Genomic insertion preferences of integrating vector systems. Genomic integration of viral vector systems shows considerable preference for genes [–10, 111]. In contrast, SB integration can be considered fairly random on a genomic level [37, 40]. Only about one-third of SB insertions occur in transcribed regions (the vast majority in introns), suggesting that SB might be a safer vector for therapeutic gene delivery than most viruses that are currently used. The genomic integration profile of piggyBac [33] or Tol2 resembles that of integrating viral vectors [30].

Figure 3

Experimental strategies for targeting SB transposition. The common components of the targeting systems include a transposable element that contains the terminal inverted repeats (TIRs, black arrowheads) of the transposon and a GOI equipped with a suitable promoter. The transposase (purple oval) binds to the TIRs and catalyzes transposition. A DNA-binding protein domain (yellow sphere) recognizes a specific sequence (blue box) in the target DNA (parallel lines). A: Targeting with transposase fusion proteins. Targeting is achieved by fusing a specific DNA-binding protein domain to the transposase. B: Targeting with fusion proteins that bind the transposon DNA. Targeting is achieved by fusing a target-specific DBD to another DBD (red sphere) that binds to a specific DNA sequence within the transposable element (red box). In this strategy, the transposase is not modified. C: Targeting with fusion proteins that interact with the transposase. Targeting is achieved by fusing a target-specific DBD to a protein binding domain (PBD, green sphere) that interacts with the transposase.
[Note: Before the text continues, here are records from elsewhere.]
(* ===== verification/TableChain.v ===== *)
(** The hash part of a Lua table (ltable.c): the invariant of its chains, that
    the search loops end and find every key, and that each of the three ways in
    which [newkey] places a key keeps the invariant. *)
From S2P Require Import Prelude LuaApi LuaTable.
Import Table.

(** * The chains *)

Definition key_of (ns : list Node) (i : nat) : option tkey := i_key <$> ns !! i.
Definition val_of (ns : list Node) (i : nat) : option lua_value := i_val <$> ns !! i.
Definition next_of (ns : list Node) (i : nat) : option nat := ns !! i ≫= next.

Definition step (ns : list Node) (i j : nat) : Prop := next_of ns i = Some j.

(** A free node has the key nil; it is in no chain. *)
Abbreviation free_key := (KVal LNil).

(** The object a key was made from. *)
Definition kv (k : tkey) : lua_value := match k with KVal v | KDead v => v end.

(** [mpos] gives the main position of a key. [ci_reach] is what the searches
    need; [ci_main] is the main invariant in the comment of ltable.c, which
    also holds for dead keys; by [ci_order] a key that was removed, marked dead
    and stored again is met before its dead copy. *)
Record chain_inv (mpos : lua_value -> nat) (ns : list Node) : Prop := {
  ci_next i j : step ns i j -> exists k, key_of ns j = Some k /\ k ≠ free_key;
  ci_inj i j k : step ns i k -> step ns j k -> i = j;
  ci_acyclic : exists rank : nat -> nat, forall i j, step ns i j -> (rank j < rank i)%nat;
  ci_free i : key_of ns i = Some free_key -> next_of ns i = None /\ val_of ns i = Some LNil;
  ci_dead i k : key_of ns i = Some (KDead k) -> val_of ns i = Some LNil;
  ci_nan i : key_of ns i ≠ Some (KVal (LNumber NNaN));
  ci_uniq i j k : k ≠ LNil -> key_of ns i = Some (KVal k) -> key_of ns j = Some (KVal k) -> i = j;
  ci_reach i k : key_of ns i = Some k -> k ≠ free_key -> rtc (step ns) (mpos (kv k)) i;
  ci_main i k : key_of ns i = Some k -> k ≠ free_key ->
    exists k', key_of ns (mpos (kv k)) = Some k' /\ k' ≠ free_key /\ mpos (kv k') = mpos (kv k);
  ci_order i j k : key_of ns i = Some (KDead k) -> key_of ns j = Some (KVal k) -> ~ tc (step ns) i j
}.

Lemma key_of_lt ns i k : key_of ns i = Some k -> (i < length ns)%nat.
Proof. unfold key_of. intros (nd & H & _)%fmap_Some. by eapply lookup_lt_Some. Qed.

Lemma key_of_is_Some ns i : (i < length ns)%nat -> exists k, key_of ns i = Some k.
Proof. intros [nd H]%lookup_lt_is_Some. unfold key_of. rewrite H. by eexists. Qed.

Lemma next_of_lt ns i j : step ns i j -> (i < length ns)%nat.
Proof. unfold step, next_of. intros (nd & H & _)%bind_Some. by eapply lookup_lt_Some. Qed.

Lemma ci_reach_val mpos ns i k : chain_inv mpos ns -> k ≠ LNil -> key_of ns i = Some (KVal k) ->
  rtc (step ns) (mpos k) i.
Proof. intros C Hk Hi. apply (ci_reach _ _ C i (KVal k) Hi). congruence. Qed.

Lemma acyclic_tc mpos ns i : chain_inv mpos ns -> ~ tc (step ns) i i.
Proof.
  intros C. destruct (ci_acyclic _ _ C) as [rank Hr].
  cut (forall j, tc (step ns) i j -> (rank j < rank i)%nat).
  { intros H Hi. specialize (H _ Hi). lia. }
  intros j. induction 1 as [i j H|i x j H _ IH]; [by apply Hr|]. specialize (Hr _ _ H). lia.
Qed.

(** * Walking a chain *)

Section Walk.
Context (mpos : lua_value -> nat) (ns : list Node) (C : chain_inv mpos ns).

(** Fuel for one round per node is enough, since a chain visits no node twice. *)
Lemma walk_ind (P : nat -> nat -> Prop) :
  (forall f i, (i < length ns)%nat -> (forall j, step ns i j -> P f j) -> P (S f) i) ->
  forall i, (i < length ns)%nat -> P (length ns) i.
Proof.
  intros Hs. destruct (ci_acyclic _ _ C) as [rank Hr].
  cut (forall f i vis, (i < length ns)%nat -> NoDup vis ->
         Forall (fun v => (v < length ns /\ rank i < rank v)%nat) vis ->
         (length vis + f = length ns)%nat -> P f i).
  { intros H i Hi. apply (H _ i []); [done| constructor | constructor | done]. }
  induction f as [|f IH]; intros i vis Hi Hn Hv Hl.
  - exfalso. assert (NoDup (i :: vis)) as Hn'.
    { constructor; [|done]. intros Hin. rewrite Forall_forall in Hv. specialize (Hv _ Hin). lia. }
    assert (i :: vis ⊆ seq 0 (length ns)) as Hs'.
    { intros x [->|Hx]%elem_of_cons; apply elem_of_seq; [lia|].
      rewrite Forall_forall in Hv. specialize (Hv _ Hx). lia. }
    pose proof (submseteq_length _ _ (NoDup_submseteq _ _ Hn' Hs')) as Hlen.
    rewrite length_seq in Hlen. simpl in Hlen. lia.
  - apply Hs; [done|]. intros j Hj. apply (IH j (i :: vis)).
    + destruct (ci_next _ _ C _ _ Hj) as (k & Hk & _). by eapply key_of_lt.
    + constructor; [|done]. intros Hin. rewrite Forall_forall in Hv. specialize (Hv _ Hin). lia.
    + pose proof (Hr _ _ Hj). constructor; [lia|].
      eapply Forall_impl; [exact Hv|]. simpl. lia.
    + simpl. lia.
Qed.

(** The search ends, with the first node of the chain that passes the test. *)
Lemma chain_find_spec p i : (i < length ns)%nat ->
  exists r, chain_find (length ns) ns p i = Ok r /\
    match r with
    | Some j => rtc (step ns) i j /\ (exists nd, ns !! j = Some nd /\ p nd = true) /\
        forall j' nd, rtc (step ns) i j' -> tc (step ns) j' j -> ns !! j' = Some nd -> p nd = false
    | None => forall j nd, rtc (step ns) i j -> ns !! j = Some nd -> p nd = false
    end.
Proof.
  revert i. apply (walk_ind (fun f i => exists r, chain_find f ns p i = Ok r /\
    match r with
    | Some j => rtc (step ns) i j /\ (exists nd, ns !! j = Some nd /\ p nd = true) /\
        forall j' nd, rtc (step ns) i j' -> tc (step ns) j' j -> ns !! j' = Some nd -> p nd = false
    | None => forall j nd, rtc (step ns) i j -> ns !! j = Some nd -> p nd = false
    end)). intros f i Hi IH.
  destruct (lookup_lt_is_Some_2 ns i Hi) as [nd Hnd]. cbn [chain_find]. rewrite Hnd.
  cbn [of_option mbind cres_bind]. destruct (p nd) eqn:Hp.
  { eexists; split; [done|]. split_and!; [done|eauto|]. intros j' nd' H1 H2 _.
    destruct (acyclic_tc _ _ i C). by eapply tc_rtc_l. }
  assert (next_of ns i = next nd) as Hnx by (unfold next_of; by rewrite Hnd).
  destruct (next nd) as [m|] eqn:Hm.
  - destruct (IH m) as (r & -> & Hr); [done|]. exists r. split; [done|].
    destruct r as [j|].
    + destruct Hr as (Hr & Hnd' & Hbefore). split_and!; [by eapply rtc_l|done|].
      intros j' nd' [->|(y & Hy & Hyj)]%rtc_inv H2 Hj'; [by simplify_eq|].
      unfold step in Hy. simplify_eq. eauto.
    + intros j nd' [->|(y & Hy & Hyj)]%rtc_inv Hj; [by simplify_eq|].
      unfold step in Hy. simplify_eq. eauto.
  - exists None. split; [done|]. intros j nd' [->|(y & Hy & _)]%rtc_inv Hj; [by simplify_eq|].
    unfold step in Hy. congruence.
Qed.

(** A node has one successor, so the nodes reached from it are in line. *)
Lemma chain_linear i a b : rtc (step ns) i a -> rtc (step ns) i b -> rtc (step ns) a b \/ rtc (step ns) b a.
Proof.
  intros Ha. revert b. induction Ha as [|i x a Hx Hxa IH]; intros b Hb; [by left|].
  destruct (rtc_inv _ _ Hb) as [->|(y & Hy & Hyb)]; [right; by eapply rtc_l|].
  unfold step in Hx, Hy. simplify_eq. by apply IH.
Qed.

(** The node before [mp] in the chain is found. *)
Lemma find_previous_spec mp i : (i < length ns)%nat -> rtc (step ns) i mp -> i ≠ mp ->
  exists prev, find_previous (length ns) ns i mp = Ok prev /\ step ns prev mp.
Proof.
  revert i. apply (walk_ind (fun f i => rtc (step ns) i mp -> i ≠ mp ->
    exists prev, find_previous f ns i mp = Ok prev /\ step ns prev mp)).
  intros f i Hi IH Hr Hne. destruct (rtc_inv _ _ Hr) as [->|(j & Hj & Hr')]; [done|].
  destruct (lookup_lt_is_Some_2 ns i Hi) as [nd Hnd].
  assert (next nd = Some j) as Hnx by (unfold step, next_of in Hj; by rewrite Hnd in Hj).
  cbn [find_previous]. rewrite Hnd. cbn [of_option mbind cres_bind]. rewrite Hnx.
  case_bool_decide; [subst; eauto|]. by apply IH.
Qed.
In this strategy, neither the transposase nor the transposon is modified.

Figure 4

Balloon-catheter-based DNA delivery to liver in large animals. Catheter-mediated delivery to the liver is made via the hepatic vein with incisions into the femoral or jugular vein followed by snaking the catheter through the IVC. Inflatable balloons on the catheter(s) are used to occlude appropriate veins and arteries to restrict outflow from the liver. The most common approach (Table 2) has been to insert a one or more balloon catheters into the IVC from entry points in either a femoral or jugular vein. With a double-balloon catheter, the DNA solution can be infused into the entire liver following temporary occlusion of the IVC above and below the access sites of the hepatic veins. In addition to the catheter that is used to deliver the DNA solution, other balloon catheters may be introduced into vessels such as arteries and/or the portal vein to isolate or semi-isolate the liver by blocking outflow of the infused solution. The DNA is shown in green exiting from multiple ports in the catheter to the large hepatic veins and hence into the sinusoids. The infusion is retrograde to normal blood flow. Figure drawn by Lynn Fellman.

Figure 5

The circuit algorithm of clinical trials. The SB system lends itself to translation science, as gene therapy applications can be developed in the laboratory, assessed in humans and the results used to refine subsequent bench research for future clinical trials.

Figure 6

Kinetics of numeric expansion of genetically modified T cells. Primary human T cells from peripheral blood can be nucleofected ex vivo to express a CD19-specific CAR and the genetically modified T cells can be selectively propagated by recursive passaging (every 7 days) on γ-irradiated CD19⁺ aAPC in presence of soluble cytokines. The graph shows the kinetics (from 0 to 28 days) of numeric expansion of CD3⁺ and CAR⁺ T cells after electro-transfer of SB plasmids on day 0. This time of ex vivo propagation can lead to differentiation of T cells and potential for replicative senescence. However, this period of tissue culture also presents opportunities as the T cells can be monitored for undesired autonomous cell growth and the culturing environment can be manipulated. Within 28 days, almost all T cells express CAR at numbers suitable for adoptive transfer in clinical trials.